McInerney’s motivation for Time Capsules stems from his interest in “finding out about the myriad film material that seems to disappear into ignominy, or simply doesn’t make its way here”.

“The inspiration for the name Time Capsules comes from my idea that every single film, even if it’s not so great, is a piece of history; it’s a snapshot of a certain time and values — or at least the history of the imagination.”

In this digital age, “even mediocre films won’t get lost”.

McInerney previously ran a 16-mm film society at great expense, but now only presents films in digital format. “We’re in a technological state of total recall.”

He has no strict programming rules, simply seeking to show films that have not been released in Australia or have had little exposure here, but which are of significant quality and interest. They are generally 20th-century films, but recent television documentaries pop up. They can be in English or not — as long as it’s good, it’s good enough for Time Capsules.

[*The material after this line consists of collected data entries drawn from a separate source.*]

(* ===== verification/Json.v ===== *)
(** * JSON text

    [json.dumps(v, separators=(",", ":"), sort_keys=True)] and [json.loads]
    belong to the Python standard library and are a parameter of the model: an
    instance of [Json].  [JsonLaws] states what the code relies on, and
    [reference_json] is an instance for which the laws are proved. *)

From Stdlib Require Import SpecFloat.
From stdpp Require Import countable.
From S2P Require Import Prelude Numerals PyVal States Errors.

(** The decimal digits [int(str)] and [str(int)] accept. *)
Definition int_limit : Z := 10 ^ 4300.

(** The keys of an object. *)
Definition string_keys_of (d : pydict) : list string := omap as_str d.*1.

(** Values that JSON text carries without loss: finite binary64 numbers,
    integers below the digit limit, and objects with distinct string keys. *)
Fixpoint json_data (v : pyobj) : bool :=
  match v with
  | PNone | PBool _ | PStr _ => true
  | PInt z => (Z.abs z <? int_limit)%Z
  | PFloat f => isfinite f && valid_binary 53 1024 f
  | PList l => forallb json_data l
  | PDict d => forallb (λ kv, is_str kv.1 && json_data kv.2) d
               && bool_decide (NoDup (string_keys_of d))
  | POther _ => false
  end.

(** Items in key order, at every level. *)
Fixpoint insert_item (kv : pyobj * pyobj) (d : pydict) : pydict :=
  match d with
  | [] => [kv]
  | kv' :: d' =>
      if String.leb (default "" (as_str kv.1)) (default "" (as_str kv'.1)) then kv :: d
      else kv' :: insert_item kv d'
  end.
Definition sort_items (d : pydict) : pydict := foldr insert_item [] d.

Fixpoint sort_keys (v : pyobj) : pyobj :=
  match v with
  | PList l => PList (sort_keys <$> l)
  | PDict d => PDict (sort_items ((λ kv, (kv.1, sort_keys kv.2)) <$> d))
  | v => v
  end.

(** The operations, and what they promise: the text of a JSON value is not
    blank and reads back as the value with its keys in order. *)
Class Json : Type := {
  dumps : pyobj → py string;
  loads : string → option pyobj;
}.

Class JsonLaws `{Json} : Prop := {
  json_round_trip v : json_data v = true →
    ∃ s, dumps v = Ok s ∧ nonblank s = true ∧ loads s = Some (sort_keys v);
}.

(** ** Sorting keys loses nothing *)

Lemma insert_item_perm kv d : insert_item kv d ≡ₚ kv :: d.
Proof.
  induction d as [|kv' d IH]; simpl; [done|]. case_if; [done|].
  rewrite IH. by rewrite Permutation_swap.
Qed.

Lemma sort_items_perm d : sort_items d ≡ₚ d.
Proof. induction d as [|kv d IH]; simpl; [done|]. rewrite insert_item_perm. by rewrite IH. Qed.

Definition sort_dict (d : pydict) : pydict := sort_items ((λ kv, (kv.1, sort_keys kv.2)) <$> d).

Lemma json_data_dict d :
  json_data (PDict d) = true ↔
  Forall (λ kv, is_str kv.1 = true ∧ json_data kv.2 = true) d ∧ NoDup (string_keys_of d).
Proof.
  cbn [json_data]. rewrite andb_true_iff, bool_decide_eq_true, forallb_forall, Forall_forall.
  setoid_rewrite list_elem_of_In. setoid_rewrite andb_true_iff. done.
Qed.

Lemma is_json_sort_keys v : json_data v = true → is_json_value (sort_keys v) = true.
Proof.
  induction v as [| | | | |l IH|d IH|] using pyobj_nested_ind; try done.
  - cbn [json_data sort_keys is_json_value]. rewrite Forall_forall in IH.
    rewrite !forallb_forall. intros Hl x (y & -> & Hy)%list_elem_of_In%list_elem_of_fmap.
    apply IH; [done|]. by apply Hl, list_elem_of_In.
  - intros [Hd _]%json_data_dict. cbn [sort_keys is_json_value]. rewrite forallb_forall.
    intros kv Hkv%list_elem_of_In. rewrite sort_items_perm in Hkv.
    apply list_elem_of_fmap in Hkv as ([k v] & -> & Hkv). rewrite Forall_forall in IH, Hd.
    destruct (Hd _ Hkv) as [Hk Hv]. simpl in *. rewrite Hk. by apply (IH _ Hkv).
Qed.

(** ** A reference codec

    Any lossless printing satisfies the laws; this one numbers the values. *)

Definition leaf (z : Z) : gen_tree (string + Z) := GenLeaf (inr z).

Definition tree_of_float (f : spec_float) : gen_tree (string + Z) :=
  match f with
  | S754_zero s => GenNode 0 [leaf (if s then 1 else 0)]
  | S754_infinity s => GenNode 1 [leaf (if s then 1 else 0)]
  | S754_nan => GenNode 2 []
  | S754_finite s m e => GenNode 3 [leaf (if s then 1 else 0); leaf (Zpos m); leaf e]
  end.

Definition float_of_tree (t : gen_tree (string + Z)) : spec_float :=
  match t with
  | GenNode 0 [GenLeaf (inr s)] => S754_zero (s =? 1)%Z
  | GenNode 1 [GenLeaf (inr s)] => S754_infinity (s =? 1)%Z
  | GenNode 3 [GenLeaf (inr s); GenLeaf (inr m); GenLeaf (inr e)] =>
      S754_finite (s =? 1)%Z (Z.to_pos m) e
  | _ => S754_nan
  end.

Fixpoint tree_of (v : pyobj) : gen_tree (string + Z) :=
  match v with
  | PNone => GenNode 0 []
  | PBool b => GenNode 1 [leaf (if b then 1 else 0)]
  | PInt z => GenNode 2 [leaf z]
  | PFloat f => GenNode 3 [tree_of_float f]
  | PStr s => GenNode 4 [GenLeaf (inl s)]
  | PList l => GenNode 5 (tree_of <$> l)
  | PDict d => GenNode 6 ((λ kv, GenNode 0 [tree_of kv.1; tree_of kv.2]) <$> d)
  | POther t => GenNode 7 [GenLeaf (inl t)]
  end.

Fixpoint of_tree (t : gen_tree (string + Z)) : pyobj :=
  match t with
  | GenNode 1 [GenLeaf (inr b)] => PBool (b =? 1)%Z
  | GenNode 2 [GenLeaf (inr z)] => PInt z
  | GenNode 3 [f] => PFloat (float_of_tree f)
  | GenNode 4 [GenLeaf (inl s)] => PStr s
  | GenNode 5 l => PList (of_tree <$> l)
  | GenNode 6 l =>
      PDict ((λ t, match t with
                   | GenNode _ [k; v] => (of_tree k, of_tree v)
                   | _ => (PNone, PNone)
                   end) <$> l)
  | GenNode 7 [GenLeaf (inl t)] => POther t
  | _ => PNone
  end.

Lemma of_tree_of v : of_tree (tree_of v) = v.
Proof.
  induction v as [|b|z|f|s|l IH|d IH|t] using pyobj_nested_ind; simpl; try done.
  - by destruct b.
  - f_equal. by destruct f as [[]|[]| |[]].
  - f_equal. induction IH as [|x l Hx _ IHl]; [done|]. csimpl. by rewrite Hx, IHl.
  - f_equal. induction IH as [|[k v] d [Hk Hv] _ IHd]; [done|]. csimpl in *. by rewrite Hk, Hv, IHd.
Qed.

#[export] Instance pyobj_eq_dec : EqDecision pyobj.
Proof.
  refine (λ x y, cast_if (decide (tree_of x = tree_of y))); [|congruence].
  rewrite <- (of_tree_of x), <- (of_tree_of y). congruence.
Defined.

#[export] Instance pyobj_countable : Countable pyobj := inj_countable' tree_of of_tree of_tree_of.

Definition reference_json : Json := {|
  dumps v := if json_data v then Ok (str_of_N (Npos (encode (sort_keys v))))
             else Raise (TypeError "Object is not JSON serializable");
  loads s := z ← py_int 10 s; match z with Zpos p => decode p | _ => None end;
|}.

Lemma reference_json_laws : @JsonLaws reference_json.
Proof.
  constructor. intros v Hv. simpl. rewrite Hv. eexists. split; [done|].
  pose proof (str_of_Z_solid (Zpos (encode (sort_keys v)))) as Hs.
  pose proof (py_int_str_of_Z (Zpos (encode (sort_keys v)))) as Hp. simpl in Hs, Hp. split.
  - unfold nonblank. rewrite strip_solid by done. apply negb_true_iff, String.eqb_neq.
    apply str_of_N_neq_empty.
  - rewrite Hp. simpl. apply decode_encode.
Qed.
(** The columns [claim_attempt] writes. *)
Definition attempt_claimed (worker_id : string) (claimed_at claim_expires_at : datetime)
    (a : TaskAttemptRecord) : TaskAttemptRecord :=
  {| at_attempt_id := at_attempt_id a; at_task_id := at_task_id a;
     at_attempt_number := at_attempt_number a; at_status := AClaimed;
     at_failure_event_id := at_failure_event_id a; at_completion_event_id := at_completion_event_id a;
     at_error_message := at_error_message a; at_error_type := at_error_type a;
     at_started_at := at_started_at a; at_failed_at := at_failed_at a;
     at_scheduled_at := at_scheduled_at a; at_completed_at := at_completed_at a;
     at_claimed_by := Some worker_id; at_claimed_at := Some claimed_at;
     at_claim_expires_at := Some claim_expires_at; at_result_data := at_result_data a;
     at_completion_published_at := at_completion_published_at a; at_created_at := at_created_at a |}.

Definition claim_attempt (attempt_id : UUID) (task_id : string) (execution_id : UUID)
    (node_id worker_id : string) (claimed_at claim_expires_at : datetime) : IO TaskClaimOutcome :=
  d ← get_db;
  match task_attempts d !! attempt_id with
  | None => raise (ValueError ("Attempt '" +:+ uuid_str attempt_id +:+ "' was not found."))
  | Some a =>
      guard_io
        match logical_tasks d !! task_id with
        | None => false
        | Some l => bool_decide (at_task_id a = task_id ∧ lt_execution_id l = execution_id ∧
                                 lt_node_id l = node_id)
        end
        (ValueError ("Attempt '" +:+ uuid_str attempt_id +:+ "' does not match task '"
           +:+ task_id +:+ "'.")) ≫= λ _,
      if decide (at_status a = ACompleted) then mret ALREADY_COMPLETED
      else if decide (at_status a = AResultRecorded) then mret RESULT_RECORDED
      else if bool_decide (is_Some (at_claimed_by a)) &&
              negb (lease_expired (at_claim_expires_at a) claimed_at)
      then mret CURRENTLY_CLAIMED
      else
        varchar 255 worker_id ≫= λ _,
        set_attempt_row attempt_id (attempt_claimed worker_id claimed_at claim_expires_at a) ≫= λ _,
        mret CLAIMED
  end.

Films screening in the coming weeks are indicative of the eclectic nature of the program. Tonight’s offering is Bigger than Life, a 1956 drama directed by Nicholas Ray, who made Rebel without a Cause the previous year. Starring James Mason, it’s a rare example of American films from that era “making observations about society that would be considered troublesome to a conservative constituency”, says McInerney. It addresses the consumerism of postwar America, the potential tyranny of patriarchy, and drug-induced psychosis.

Next week there are two recent BBC documentaries about historic figures in experimental music: early 20th-century micro-tonal composer Harry Partch, and the BBC Radiophonic Workshop’s sonic experimenters, whose output included the pioneering electronic theme tune for Dr Who.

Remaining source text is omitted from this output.